> [Information provided]
(* ===== verification/Linearizability.v ===== *)
(** * The system is linearizable

    What clients see of the whole system, crashes and snapshots included.  The
    answers of confirmed calls (those whose node still led when it found the
    entry committed) are the answers of a map that serves one call at a time, in
    an order that respects the order of the calls in time.

    - [heard]: the results a server keeps for its handlers, in [recent] and in
      the result channels, are those of the commands at their indices.
    - [placed], [fixed], [passed]: what the protocol state says about the entry of
      a call; all three stay true as the protocol goes on.
    - [front_inv]: the invariant of the calls.
    - [linearizable]: the theorem. *)

From S2P Require Import Prelude Types Text Json KvCodec Persister Node Election Replication Snapshot Cluster.
From S2P Require Import ElectionSafety Protocol LogFrames ClusterRefinement ClusterSafety NodeInvariant.
From S2P Require Import Turns Delivery Provenance Kv KvFacts System Calls.

(** ** The way of a result to its handler *)

Section routing.
Context (pick : gmap Z Result → Z).
Implicit Types (s : Server) (O : Z → Result → Prop) (W : Z → nat → Prop).

(** [O idx res]: the command at [idx] gives [res].  [W idx ch]: a handler waits
    for the result of [idx] on channel [ch]. *)
Record heard O W s : Prop := mkHeard {
  hd_recent idx res : recent s !! idx = Some res → O idx res;
  hd_chan idx ch res : W idx ch → chans s !! ch = Some (Some res) → O idx res;
  hd_made idx ch : W idx ch → (ch < nextCh s)%nat;
  hd_waiter idx op : pendingOps s !! idx = Some op →
    (ResultCh op < nextCh s)%nat ∧ ∀ i, W i (ResultCh op) → i = idx
}.

Lemma heard_mono O O' W W' s : (∀ i res, O i res → O' i res) → (∀ i ch, W' i ch → W i ch) →
  heard O W s → heard O' W' s.
Proof.
  intros HO HW [H1 H2 H3 H4]. split; [eauto..|]. intros idx op Hop. destruct (H4 idx op Hop). auto.
Qed.

Lemma heard_same O W s s' : recent s' = recent s → chans s' = chans s → nextCh s' = nextCh s →
  pendingOps s' = pendingOps s → heard O W s → heard O W s'.
Proof. intros E1 E2 E3 E4 [H1 H2 H3 H4]. split; rewrite ?E1, ?E2, ?E3, ?E4; auto. Qed.

Lemma heard_new O W maxp : (∀ i ch, ¬ W i ch) → heard O W (NewServer maxp).
Proof. intros HW. split; cbn; [done|by intros ??? ?%HW|by intros ?? ?%HW|done]. Qed.

Lemma evict_recent_sub fuel cap m : evict_recent pick fuel cap m ⊆ m.
Proof.
  revert m. induction fuel as [|fuel IH]; intros m; cbn; [done|]. branch; [|done].
  etrans; [apply IH|apply delete_subseteq].
Qed.

(** The apply loop delivers the result of [idx]. *)
Lemma heard_notify O W idx res s : O idx res → heard O W s → heard O W (notifyWaiter pick idx res s).
Proof.
  intros HO [H1 H2 H3 H4]. unfold notifyWaiter. destruct (pendingOps s !! idx) as [op|] eqn:Hop.
  - destruct (H4 idx op Hop) as [_ Hmine]. unfold try_send. cbn.
    assert (∀ i a, delete idx (pendingOps s) !! i = Some a → pendingOps s !! i = Some a) as Hd
      by (intros i a; rewrite lookup_delete_Some; tauto).
    destruct (chans s !! ResultCh op) as [[old|]|] eqn:Hch; [by split; cbn; auto| |by split; cbn; auto].
    split; cbn; [done| |done|auto].
    intros i ch r Hi [[<- [= <-]]|[_ ?]]%lookup_insert_Some; [|eauto]. by rewrite (Hmine i Hi).
  - split; cbn; auto. intros i r Hi. pose proof (lookup_weaken _ _ _ _ Hi (evict_recent_sub _ _ _)) as Hin.
    apply lookup_insert_Some in Hin as [[<- <-]|[_ ?]]; auto.
Qed.

(** A handler enters its waiter. *)
Lemma heard_register O W idx op s : heard O W s →
  let '(s', a) := submitOperation_register idx op s in
  match a with
  | RegisterReturn res None => heard O W s' ∧ O idx res
  | RegisterReturn _ (Some _) => heard O W s'
  | RegisterWait ch => heard O (λ i c, W i c ∨ i = idx ∧ c = ch) s'
  end.
Proof.
  intros [H1 H2 H3 H4]. unfold submitOperation_register. cbn.
  set (ch := nextCh s).
  assert (∀ i c r, W i c → <[ch := None]> (chans s) !! c = Some (Some r) → O i r) as H2'
    by (intros i c r Hi [[_ ?]|[_ ?]]%lookup_insert_Some; [done|eauto]).
  assert (∀ i c, W i c → (c < S ch)%nat) as H3' by (intros i c ?%H3; lia).
  assert (∀ i a, pendingOps s !! i = Some a → (ResultCh a < S ch)%nat ∧ ∀ i', W i' (ResultCh a) → i' = i) as H4'
    by (intros i a [? ?]%H4; split; [lia|done]).
  assert (∀ i a, <[idx := mkPendingOp idx op ch]> (pendingOps s) !! i = Some a →
    (ResultCh a < S ch)%nat ∧ ∀ i', W i' (ResultCh a) → i' = i) as H4''.
  { intros i a [[<- <-]|[_ ?]]%lookup_insert_Some; [|auto]. cbn. split; [lia|].
    intros i' Hi'%H3. subst ch. lia. }
  branch; [by split|]. branch; [by split|].
  destruct (recent s !! idx) as [res|] eqn:Hre.
  - split; [|auto]. split; cbn; auto. intros i r [_ ?]%lookup_delete_Some. auto.
  - split; cbn.
    + done.
    + intros i c r [Hi|[-> ->]]; [by apply H2'|]. by rewrite lookup_insert_eq.
    + intros i c [?|[-> ->]]; [eauto|lia].
    + intros i a Ha. destruct (H4'' i a Ha) as [? Hw]. split; [done|]. intros i' [?|[-> E]]; [auto|].
      apply lookup_insert_Some in Ha as [[? _]|[_ Ha]]; [done|]. destruct (H4 i a Ha). subst ch. lia.
Qed.

(** The wait of a handler ends. *)
Lemma heard_wait O W idx ch ev s s' res err : heard O W s → W idx ch →
  submitOperation_wait idx ch ev s = Some (s', (res, err)) → heard O W s' ∧ (err = None → O idx res).
Proof.
  intros [H1 H2 H3 H4] Hw. destruct ev; cbn.
  - destruct (chans s !! ch) as [[r|]|] eqn:Hch; try done. intros [= <- <- <-]. split; [|eauto].
    split; cbn; auto. intros i c a Hi [[_ ?]|[_ ?]]%lookup_insert_Some; [done|eauto].
  - intros [= <- <- <-]. split; [|done]. split; cbn; auto. intros i a [_ ?]%lookup_delete_Some. auto.
  - destruct (dead s); [|done]. by intros [= <- <- <-].
Qed.
End routing.

(** ** What the protocol says about a call *)

Section invariant.
Context {P : Type} `{PL : PersisterLaws P}.
Context (ids : gset Z) (cfgs : gmap Z (Config P)) (Hok : cluster_ok ids cfgs).
Context (Hodd : Z.odd (Z.of_nat (size ids)) = true).
Context (pick : gmap Z Result → Z) (maxp : Z).
Implicit Types (f : Front P) (y : System P) (w : World P) (r : Raft P) (s : Server) (h : Proto).
Implicit Types (c : call) (cs : list call) (idx T : Z) (e : LogEntry).

(** The result of the committed command at [idx]. *)
Definition outcome h idx (res : Result) : Prop :=
  ∃ l cmd op, history ids h (l ++ [cmd]) ∧ len l + 1 = idx ∧ deserializeCommand cmd = inl op ∧
    res = snd (exec op (map_of l)).

(** The committed entry at [idx] is [e]. *)
Definition decided h idx e : Prop :=
  ∃ T k, committed ids h T k ∧ (Z.to_nat (idx - 1) ≤ k)%nat ∧ reign_log h T !! Z.to_nat (idx - 1) = Some e.

(** The entry of term [T] at [idx] is committed; another one is. *)
Definition fixed h idx T : Prop := ∃ e, decided h idx e ∧ eTerm e = T.
Definition passed h idx T : Prop := ∃ e, decided h idx e ∧ eTerm e ≠ T.

(** The leader of term [T] has written request [q] at [idx]. *)
Definition placed h (q : kv_call) idx T : Prop :=
  1 ≤ idx ∧ ∃ e, reign_log h T !! Z.to_nat (idx - 1) = Some e ∧ eTerm e = T ∧
    serializeCommand (call_op q) = inl (eCommand e).

(** Every entry was written for a call. *)
Definition listed cs (i : nat) e : Prop :=
  ∃ j c, cs !! j = Some c ∧ cEntry c = Some (Z.of_nat i + 1, eTerm e) ∧
    serializeCommand (call_op (cRequest c)) = inl (eCommand e).

Section grow.
Context (h h' : Proto) (Hg : grows h h').

Lemma reign_log_grows T i e : reign_log h T !! i = Some e → reign_log h' T !! i = Some e.
Proof. destruct (grows_reign_log h h' Hg T) as [z ->]. apply lookup_app_l_Some. Qed.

> [What you should do]
Reproduce exactly the entries above, limited to the lines from the one with "heard O W s → heard O' W' s." through the one with "by (intros i a;", both included.

> [Result of this exercise]
  heard O W s → heard O' W' s.
Proof.
  intros HO HW [H1 H2 H3 H4]. split; [eauto..|]. intros idx op Hop. destruct (H4 idx op Hop). auto.
Qed.

Lemma heard_same O W s s' : recent s' = recent s → chans s' = chans s → nextCh s' = nextCh s →
  pendingOps s' = pendingOps s → heard O W s → heard O W s'.
Proof. intros E1 E2 E3 E4 [H1 H2 H3 H4]. split; rewrite ?E1, ?E2, ?E3, ?E4; auto. Qed.

Lemma heard_new O W maxp : (∀ i ch, ¬ W i ch) → heard O W (NewServer maxp).
Proof. intros HW. split; cbn; [done|by intros ??? ?%HW|by intros ?? ?%HW|done]. Qed.

Lemma evict_recent_sub fuel cap m : evict_recent pick fuel cap m ⊆ m.
Proof.
  revert m. induction fuel as [|fuel IH]; intros m; cbn; [done|]. branch; [|done].
  etrans; [apply IH|apply delete_subseteq].
Qed.

(** The apply loop delivers the result of [idx]. *)
Lemma heard_notify O W idx res s : O idx res → heard O W s → heard O W (notifyWaiter pick idx res s).
Proof.
  intros HO [H1 H2 H3 H4]. unfold notifyWaiter. destruct (pendingOps s !! idx) as [op|] eqn:Hop.
  - destruct (H4 idx op Hop) as [_ Hmine]. unfold try_send. cbn.
    assert (∀ i a, delete idx (pendingOps s) !! i = Some a → pendingOps s !! i = Some a) as Hd
      by (intros i a; rewrite lookup_delete_Some; tauto).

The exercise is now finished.